Eravamo quattro figli e bisognava lavorare anche se si era ancora
piccoli. Mio fratello maggiore
l’
hanno mandato a lavorare in campagna; prendeva ben poco e poi è andato a
fare il manovale, portava i
mattoni perché aveva tre anni più di me.
Io
e mio fratello prendevamo una lira l’ora, un po’ guadagnava anche mia
madre e insomma si tirava
avanti.

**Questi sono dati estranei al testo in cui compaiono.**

Lemma note_extent_spec n at_ namesz descsz align :
  aligned_to align -> 0 <= at_ <= n -> n < 2 ^ 63 -> at_ mod align = 0 -> 0 <= namesz < 2 ^ 32 -> 0 <= descsz < 2 ^ 32 ->
  let ds := at_ + NHDR_SIZE + namesz + - (NHDR_SIZE + namesz) mod align in
  let nx := ds + descsz + - descsz mod align in
  note_extent n at_ namesz descsz align =
    if n <? nx then Err Truncated
    else Ok (MkExtent (at_ + NHDR_SIZE) (at_ + NHDR_SIZE + namesz) ds (ds + descsz) nx).
Proof.
  intros Ha Hat Hn Hm Hns Hds ds nx. unfold NHDR_SIZE in *.
  assert (Hb : 0 <= - (12 + namesz) mod align < align /\ 0 <= - descsz mod align < align).
  { split; apply Z.mod_pos_bound; destruct Ha; lia. }
  assert (Hal : align <= 8) by (destruct Ha; lia).
  assert (H1 : - (at_ + 12 + namesz) mod align = - (12 + namesz) mod align) by (destruct Ha as [-> | ->]; Z.div_mod_to_equations; lia).
  assert (H2 : - (ds + descsz) mod align = - descsz mod align).
  { subst ds. destruct Ha as [-> | ->]; clear H1; Z.div_mod_to_equations; lia. }
  unfold note_extent, checked_add. rewrite decide_True by (unfold NHDR_SIZE; lia). cbn [ok_or mbind result_bind].
  unfold NHDR_SIZE. destruct (Z.ltb_spec n (at_ + 12)).
  { destruct (Z.ltb_spec n nx); [done|subst nx ds; lia]. }
  rewrite decide_True by lia. cbn [ok_or mbind result_bind].
  rewrite align_up_spec, H1 by (done || lia). cbn [ok_or mbind result_bind]. fold ds.
  rewrite decide_True by (subst ds; lia). cbn [ok_or mbind result_bind].
  rewrite align_up_spec, H2 by (done || (subst ds; lia)). done.
Qed.

(** ** One note *)

Lemma len_note n align : note_ok align n ->
  len (note_bytes n) = NHDR_SIZE + len (nname n) + - (NHDR_SIZE + len (nname n)) mod align + len (ndesc n) + - len (ndesc n) mod align.
Proof. intros []. unfold note_bytes, NHDR_SIZE in *. rewrite !len_app, !len_to_le. lia. Qed.

Lemma len_note_aligned n align : aligned_to align -> note_ok align n -> len (note_bytes n) mod align = 0 /\ 12 <= len (note_bytes n).
Proof.
  intros Ha Hn. rewrite (len_note _ _ Hn). unfold NHDR_SIZE. pose proof (len_ge0 (nname n)). pose proof (len_ge0 (ndesc n)).
  destruct Ha as [-> | ->]; split; Z.div_mod_to_equations; lia.
Qed.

C’erano anche due sorelle.
Al
tempo del fascismo non mi hanno mai dato botte, ma c’era tanta miseria
per tutti. Chi aveva la
campagna aveva la possibilità di mangiare quello che coltivava.
Lavoravi e quando avevi i soldi mangiavi e se non ne avevi, facevi
debito.
Un
giorno, avevo dodici anni, sono andato a Collegno dal panettiere,
Perinetto si chiamava. La signora mi
ha
detto: “Dì a tua mamma che ci sono 17 lire da pagare; il debito è troppo
grosso. Se paga bene, altrimenti
il
pane non te lo do più” e sono andato a casa senza pane.
E’ andata avanti così fino a quindici anni, quando ho trovato lavoro
alle fabbriche Paracchi che si
trovavano dietro l’Aeronautica dove facevano tappeti. Ho lavorato lì due
anni e mi pagavano, mi pare,
80 centesimi l’ora; il pane costava circa 80 centesimi al chilo.
Tutti i giorni andavo a lavorare a piedi e dovevo fare quattro o cinque
chilometri. Mia sorella è andata a
fare la serva in casa della maestra; insomma si tirava avanti. Poi sono
andato a lavorare a Leumann e
nel
febbraio del ’40 mi è arrivata la cartolina per andare militare.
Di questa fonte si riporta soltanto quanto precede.